** Problem **
Go to the line in the data below that contains "forall st, frame". Write it out exactly, along with every later line through the last, and nothing else.

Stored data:
=== Section Start ===

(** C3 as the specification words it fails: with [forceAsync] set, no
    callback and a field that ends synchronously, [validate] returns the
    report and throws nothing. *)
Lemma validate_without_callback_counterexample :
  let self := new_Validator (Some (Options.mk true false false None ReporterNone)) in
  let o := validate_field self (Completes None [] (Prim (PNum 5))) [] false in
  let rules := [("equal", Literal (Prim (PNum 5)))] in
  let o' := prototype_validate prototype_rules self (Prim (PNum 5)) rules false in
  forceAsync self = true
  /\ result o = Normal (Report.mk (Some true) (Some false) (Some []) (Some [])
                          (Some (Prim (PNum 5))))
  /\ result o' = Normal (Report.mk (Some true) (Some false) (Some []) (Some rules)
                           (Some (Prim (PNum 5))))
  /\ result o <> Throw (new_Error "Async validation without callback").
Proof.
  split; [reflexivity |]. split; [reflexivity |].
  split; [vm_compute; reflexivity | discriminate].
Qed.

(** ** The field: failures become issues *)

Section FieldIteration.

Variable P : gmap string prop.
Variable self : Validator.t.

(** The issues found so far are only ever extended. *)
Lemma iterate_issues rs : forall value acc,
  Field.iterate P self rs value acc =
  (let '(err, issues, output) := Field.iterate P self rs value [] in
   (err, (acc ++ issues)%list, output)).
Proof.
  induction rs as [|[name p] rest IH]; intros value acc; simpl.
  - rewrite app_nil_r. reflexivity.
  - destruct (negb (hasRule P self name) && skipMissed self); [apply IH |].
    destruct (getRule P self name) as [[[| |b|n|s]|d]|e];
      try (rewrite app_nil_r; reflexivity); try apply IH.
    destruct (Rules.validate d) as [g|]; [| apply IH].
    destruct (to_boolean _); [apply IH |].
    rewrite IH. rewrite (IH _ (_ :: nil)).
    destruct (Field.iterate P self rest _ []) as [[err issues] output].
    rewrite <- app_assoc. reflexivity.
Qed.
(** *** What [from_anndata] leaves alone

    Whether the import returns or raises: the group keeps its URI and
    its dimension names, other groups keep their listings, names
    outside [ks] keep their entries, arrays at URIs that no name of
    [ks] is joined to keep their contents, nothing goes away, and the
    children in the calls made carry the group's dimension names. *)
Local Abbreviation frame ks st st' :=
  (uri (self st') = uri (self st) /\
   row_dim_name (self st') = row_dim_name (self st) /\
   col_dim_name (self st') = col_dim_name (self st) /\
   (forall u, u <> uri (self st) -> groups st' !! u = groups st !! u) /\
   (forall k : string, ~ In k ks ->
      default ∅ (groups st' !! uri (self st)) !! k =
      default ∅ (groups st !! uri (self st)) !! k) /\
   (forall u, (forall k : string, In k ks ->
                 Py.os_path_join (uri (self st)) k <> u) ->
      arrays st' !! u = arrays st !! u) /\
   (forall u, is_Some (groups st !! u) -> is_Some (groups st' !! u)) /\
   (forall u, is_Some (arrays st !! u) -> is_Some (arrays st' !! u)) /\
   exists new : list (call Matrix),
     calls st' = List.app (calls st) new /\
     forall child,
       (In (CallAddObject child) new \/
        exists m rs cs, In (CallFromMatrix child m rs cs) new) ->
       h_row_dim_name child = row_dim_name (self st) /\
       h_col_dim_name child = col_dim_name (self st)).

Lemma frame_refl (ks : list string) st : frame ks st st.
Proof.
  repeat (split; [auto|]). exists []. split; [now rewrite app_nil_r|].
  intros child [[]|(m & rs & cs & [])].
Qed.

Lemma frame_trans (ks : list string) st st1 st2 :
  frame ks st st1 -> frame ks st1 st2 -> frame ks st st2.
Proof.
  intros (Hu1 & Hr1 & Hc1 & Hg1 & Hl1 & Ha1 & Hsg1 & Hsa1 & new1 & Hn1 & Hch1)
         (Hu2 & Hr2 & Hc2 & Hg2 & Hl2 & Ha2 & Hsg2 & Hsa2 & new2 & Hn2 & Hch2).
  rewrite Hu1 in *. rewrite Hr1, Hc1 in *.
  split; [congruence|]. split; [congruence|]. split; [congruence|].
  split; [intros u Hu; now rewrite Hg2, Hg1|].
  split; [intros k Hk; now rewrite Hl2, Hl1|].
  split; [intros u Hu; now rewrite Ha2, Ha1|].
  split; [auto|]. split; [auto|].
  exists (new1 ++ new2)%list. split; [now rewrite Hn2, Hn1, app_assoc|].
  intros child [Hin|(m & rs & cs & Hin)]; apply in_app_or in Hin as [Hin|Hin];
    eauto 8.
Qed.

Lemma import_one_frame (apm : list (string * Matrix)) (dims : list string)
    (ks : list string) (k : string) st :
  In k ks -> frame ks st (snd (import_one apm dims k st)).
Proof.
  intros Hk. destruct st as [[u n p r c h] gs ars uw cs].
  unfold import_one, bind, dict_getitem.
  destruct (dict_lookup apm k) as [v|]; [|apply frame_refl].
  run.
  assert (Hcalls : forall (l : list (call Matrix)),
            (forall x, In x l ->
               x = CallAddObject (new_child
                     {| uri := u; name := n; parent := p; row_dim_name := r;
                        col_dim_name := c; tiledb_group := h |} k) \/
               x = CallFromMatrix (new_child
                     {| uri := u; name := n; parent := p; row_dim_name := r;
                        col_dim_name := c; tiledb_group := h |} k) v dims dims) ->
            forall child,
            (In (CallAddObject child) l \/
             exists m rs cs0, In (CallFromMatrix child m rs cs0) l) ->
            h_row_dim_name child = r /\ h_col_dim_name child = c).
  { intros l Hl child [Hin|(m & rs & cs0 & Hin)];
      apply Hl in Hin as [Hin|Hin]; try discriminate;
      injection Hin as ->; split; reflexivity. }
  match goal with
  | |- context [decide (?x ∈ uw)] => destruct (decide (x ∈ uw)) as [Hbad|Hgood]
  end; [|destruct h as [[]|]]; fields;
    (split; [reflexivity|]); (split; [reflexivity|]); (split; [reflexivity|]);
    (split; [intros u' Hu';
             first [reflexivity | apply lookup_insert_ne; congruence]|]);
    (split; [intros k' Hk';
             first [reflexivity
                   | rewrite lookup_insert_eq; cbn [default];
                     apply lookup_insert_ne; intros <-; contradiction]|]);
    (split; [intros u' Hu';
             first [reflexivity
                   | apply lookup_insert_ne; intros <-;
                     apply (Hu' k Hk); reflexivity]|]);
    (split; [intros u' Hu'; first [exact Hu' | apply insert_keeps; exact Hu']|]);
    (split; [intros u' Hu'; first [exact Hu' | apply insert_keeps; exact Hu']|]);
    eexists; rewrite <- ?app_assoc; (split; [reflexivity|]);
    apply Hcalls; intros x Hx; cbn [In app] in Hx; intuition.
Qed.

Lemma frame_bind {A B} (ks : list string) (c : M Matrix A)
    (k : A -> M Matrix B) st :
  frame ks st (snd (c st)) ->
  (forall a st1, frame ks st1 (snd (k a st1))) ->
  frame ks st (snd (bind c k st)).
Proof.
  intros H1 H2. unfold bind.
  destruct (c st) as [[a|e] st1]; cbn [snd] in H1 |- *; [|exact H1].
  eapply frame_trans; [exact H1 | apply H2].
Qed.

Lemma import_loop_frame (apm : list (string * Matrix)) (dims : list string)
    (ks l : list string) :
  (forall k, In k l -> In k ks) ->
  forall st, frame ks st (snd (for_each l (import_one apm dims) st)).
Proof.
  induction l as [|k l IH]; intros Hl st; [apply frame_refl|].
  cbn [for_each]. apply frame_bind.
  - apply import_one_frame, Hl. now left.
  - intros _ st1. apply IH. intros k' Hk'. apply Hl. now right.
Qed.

=== Section End ===

** Answer space **
  forall st, frame ks st (snd (for_each l (import_one apm dims) st)).
Proof.
  induction l as [|k l IH]; intros Hl st; [apply frame_refl|].
  cbn [for_each]. apply frame_bind.
  - apply import_one_frame, Hl. now left.
  - intros _ st1. apply IH. intros k' Hk'. apply Hl. now right.
Qed.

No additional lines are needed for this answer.